Demonstrations against lockdown orders are like nothing we’ve experienced before, with anti-government activists, extremists and gun-toting militia men converging on state capitals. But the protests in Columbus and elsewhere also are part of a familiar pattern in America when government uses its broad powers to protect the public health.

Seat-belt laws, anti-smoking laws and mandatory vaccinations all stirred passionate opposition at one time or another. A hallmark of these dust-ups is proclamations that public health orders are illegal or in violation of constitutional rights.

These well-worn assertions about unfettered personal liberty are visible as ever today, displayed on hand-made signs, shouted from sidewalks and spread through media channels. They are rarely challenged publicly in the heat of the coronavirus pandemic.
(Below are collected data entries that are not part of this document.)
(** A step that gives no vote, unless it is a campaign. *)
Lemma saved_change fv won g s n r r' ch ps :
  sim M fv won g s → calm M s → saved s → nodes s !! n = Some r → persists n r r' →
  election_step r r' ch → calls_from r r' ch → storable r' → no_votes ps →
  saved (after_step s n r' ps).
Proof using All.
  intros Hsim Hcalm Hs Hr Hp He Hcs Hso Hps. destruct (Hs n r Hr) as (t & v & Hd & Hrem).
  destruct (calm_node M s n r Hcalm Hr) as (_ & _ & Hb).
  destruct (election_term r r' ch Hb He) as [Hle Hcamp].
  destruct (durable_step t v n r r' Hd Hp Hle Hso) as (t' & v' & Hd' & Hc).
  pose proof (ni_name _ _ _ _ (proj1 (si_net _ _ _ _ _ Hsim) n r Hr)) as Hname.
  pose proof (du_term _ _ _ Hd) as Ht.
  apply (saved_node s n r r' ps t v t' v'); try done.
  - destruct Hc as [[Hc _]|[-> ->]]; [by left|right]. split; [lia|done].
  - intros p m T Hin HT. by rewrite (Hps p m Hin) in HT.
  - intros T i lt [Hin|[-> [= -> -> ->]]]%Hcs; [by left|right]. specialize (Hcamp eq_refl).
    destruct Hc as [[_ [Hf|?]]|[-> ->]]; [exfalso|lia|].
    + inversion He as [| | | |? ? ? Hst|]; subst. destruct Hst as [?|[? _]]; congruence.
    + split; [lia|done].
Qed.

(** The packets of an event show no vote. *)
Lemma calls_no_votes n out r : no_votes (calls n out r).
Proof using.
  intros p m Hp. destruct out; cbn [calls] in Hp; try (by apply elem_of_nil in Hp).
  - by apply list_elem_of_fmap in Hp as (req & -> & _).
  - apply list_elem_of_In, in_flat_map in Hp as (i & _ & Hp). apply list_elem_of_In in Hp.
    destruct (chunk_at _ i) as [[o data] fin]. by apply list_elem_of_fmap in Hp as (req & -> & _).
Qed.

Lemma confirm_no_votes n t r : no_votes (confirm_calls n t r).
Proof using.
  intros p m Hp. unfold confirm_calls in Hp. destruct (confirm_requests _ _); [|by apply elem_of_nil in Hp].
  apply list_elem_of_In, in_flat_map in Hp as (q & _ & Hp). apply list_elem_of_In in Hp.
  by apply list_elem_of_fmap in Hp as (req & -> & _).
Qed.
They should be, because they’re wrong.

Laws to protect public health have been litigated over many years. Courts have sided with states’ rights to impose public health mandates when one person’s liberty poses a provable health threat to others.
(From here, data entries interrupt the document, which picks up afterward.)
(* ===== verification/Bench.v ===== *)
(** * The load generator

    [bench/main.go].  Each of the workers takes turns until the time is over:
    a turn draws a key and a value, builds a request, sends it and records
    whether it succeeded and how long it took.  What a turn draws, what
    [http.NewRequest] and the client answer and what the clock shows are the
    fields of a [Turn]; a run of the program is the sequence of the turns of
    all workers, in the order in which they are recorded.  [Report] is what
    the program prints at the end, and [None] is a panic of an index out of
    range. *)

From Stdlib Require Import SpecFloat.
From stdpp Require Import sorting.
From S2P Require Import Prelude Types Config Json GoFloat GoStrings Http.

(** The flags. *)
Record BenchFlags := mkBenchFlags {
  b_url : string;
  b_token : string;
  b_concurrency : Z;
  b_duration : Z;
  b_op : string
}.

(** The request a worker builds. *)
Record BenchRequest := mkBenchRequest {
  bq_Method : string;
  bq_URL : string;
  bq_Header : Header;
  bq_Body : bytes
}.

(** The inputs of a turn: [rand.Intn(1000)], [rand.Float32() < 0.5] and
    [rand.Intn(10000)], whether the request could be built, the status of the
    response, if there was one, and the clock before and after. *)
Record Turn := mkTurn {
  tu_key : Z;
  tu_coin : bool;
  tu_val : Z;
  tu_built : bool;
  tu_status : option Z;
  tu_start : Z;
  tu_end : Z
}.

(** The variables the workers share. *)
Record Stats := mkStats {
  totalOps : Z;
  totalErr : Z;
  latencies : list float64
}.

Definition clientID (workerID : Z) : string := "bench-client-" +:+ FormatInt workerID.

Definition op_type (f : BenchFlags) (t : Turn) : string :=
  if bool_decide (b_op f = "MIXED") then if tu_coin t then "PUT" else "GET" else b_op f.

Definition is_put (f : BenchFlags) (t : Turn) : bool := bool_decide (op_type f t = "PUT").

(** The request of a turn, for the worker's number, and the next number. *)
Definition bench_request (f : BenchFlags) (workerID : Z) (t : Turn) (reqID : Z)
    : BenchRequest * Z :=
  let key := "bench_key_" +:+ FormatInt (tu_key t) in
  let reqURL := b_url f +:+ "/kv/" +:+ key in
  let '(req, reqID) :=
    if is_put f t then
      let val := "payload_" +:+ FormatInt (tu_val t) in
      let h := header_set "X-Client-ID" (clientID workerID) ∅ in
      let h := header_set "X-Request-ID" (FormatInt reqID) h in
      (mkBenchRequest "PUT" reqURL h (to_bytes val), reqID +! 1)
    else (mkBenchRequest "GET" reqURL ∅ [], reqID) in
  if bool_decide (b_token f = "") then (req, reqID)
  else
    (mkBenchRequest (bq_Method req) (bq_URL req)
       (header_set "Authorization" ("Bearer " +:+ b_token f) (bq_Header req)) (bq_Body req),
     reqID).

(** [time.Since(opStart).Seconds() * 1000.0] *)
Definition elapsed (t : Turn) : float64 :=
  float_mul (Seconds (tu_end t - tu_start t)) (float_of_Z 1000).

(** The turn succeeds: a response below 400. *)
Definition turn_ok (t : Turn) : bool :=
  tu_built t && match tu_status t with Some code => code <? 400 | None => false end.

Definition record_turn (t : Turn) (s : Stats) : Stats :=
  if turn_ok t then mkStats (totalOps s +! 1) (totalErr s) (latencies s ++ [elapsed t])
  else mkStats (totalOps s) (totalErr s +! 1) (latencies s).

(** The numbers of the workers' next requests, and the counters. *)
Definition Bench : Type := gmap Z Z * Stats.

Definition bench_start (f : BenchFlags) : Bench :=
  (list_to_map (map (λ i, (Z.of_nat i, 1)) (seq 0 (Z.to_nat (b_concurrency f)))),
   mkStats 0 0 []).

(** One turn of the loop of a worker, and the request it sends. *)
Definition bench_turn (f : BenchFlags) (workerID : Z) (t : Turn) (b : Bench)
    : option (BenchRequest * Bench) :=
  reqID ← b.1 !! workerID;
  let '(req, reqID') := bench_request f workerID t reqID in
  Some (req, (<[workerID := reqID']> b.1, record_turn t b.2)).

(** The turns of a run: the requests that were sent, with their workers. *)
Fixpoint bench_run (f : BenchFlags) (ts : list (Z * Turn)) (b : Bench)
    : option (list (Z * BenchRequest) * Bench) :=
  match ts with
  | [] => Some ([], b)
  | (i, t) :: ts =>
      '(req, b) ← bench_turn f i t b;
      '(reqs, b) ← bench_run f ts b;
      Some ((if tu_built t then [(i, req)] else []) ++ reqs, b)
  end.

(** ** The report *)

(** [int(x)]; [None] where the language leaves the result open. *)
Definition int_of_float (x : float64) : option Z :=
  match x with
  | S754_zero _ => Some 0
  | S754_finite s m e =>
      let z := if 0 <=? e then Zpos m * 2 ^ e else Zpos m / 2 ^ (- e) in
      let z := if s then - z else z in
      if bool_decide (is_int64 z) then Some z else None
  | _ => None
  end.

(** [sort.Float64s]: a NaN comes first. *)
Definition is_nan (x : float64) : bool := match x with S754_nan => true | _ => false end.
Definition float_less (x y : float64) : bool := SFltb x y || (is_nan x && negb (is_nan y)).
Definition float_le (x y : float64) : Prop := float_less y x = false.
#[export] Instance float_le_dec : RelDecision float_le := λ x y, bool_eq_dec (float_less y x) false.
Definition Float64s : list float64 → list float64 := merge_sort float_le.

(** [latencies[int(n*q)]] *)
Definition percentile (ls : list float64) (q : float64) : option float64 :=
  i ← int_of_float (float_mul (float_of_Z (Z.of_nat (length ls))) q);
  if 0 <=? i then ls !! Z.to_nat i else None.

Inductive Report :=
| NoOperations (errors : Z)
| Results (ops errors : Z) (throughput p50 p95 p99 : float64).

(** The end of [main], [totalDuration] after the start. *)
Definition bench_report (totalDuration : Z) (s : Stats) : option Report :=
  if bool_decide (length (latencies s) = 0%nat) then Some (NoOperations (totalErr s))
  else
    let ls := Float64s (latencies s) in
    p50 ← percentile ls (decimal 50 100);
    p95 ← percentile ls (decimal 95 100);
    p99 ← percentile ls (decimal 99 100);
    Some (Results (totalOps s) (totalErr s)
      (float_div (float_of_Z (totalOps s)) (Seconds totalDuration)) p50 p95 p99).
“It comes from the idea that your liberty to swing your fist ends where my nose begins,” says professor Amy Fairchild, dean of the College of Public Health at Ohio State University. “I have a right not to be exposed to your virus.”

After a Columbus bridal shop owner sued Ohio Health Director Amy Acton claiming the shutdown order violates the Constitution, I spoke with Fairchild and with Kent State University professor John Hoornbeek, who teaches public health law.

Both said the legal standard allowing health officials to limit personal liberties for the greater good dates to a landmark 1905 U.S. Supreme Court case. The court upheld the authority of the Cambridge, Massachusetts, board of health to require smallpox vaccinations during an epidemic.

“Emerging from that court case were a number of standards of public health necessity,” Hoornbeek says. “I think most people would view the current pandemic and lockdown as consistent with those standards.”

Regardless of precedent, legal challenges to public health laws are still prevalent. Mandatory vaccination continues to spill into the courts. Amid the nation’s worst measles outbreak in decades, New York last year ended religious exemptions for vaccinations of school children, spurring several lawsuits from parents.

Ohio’s smoke-free workplace law is another example. When public smoking restrictions were gathering steam in Ohio in the early 2000s, smokers and bar owners complained government was taking away their rights. Some believed in their hearts the U.S. Constitution protected the right to light up in public spaces.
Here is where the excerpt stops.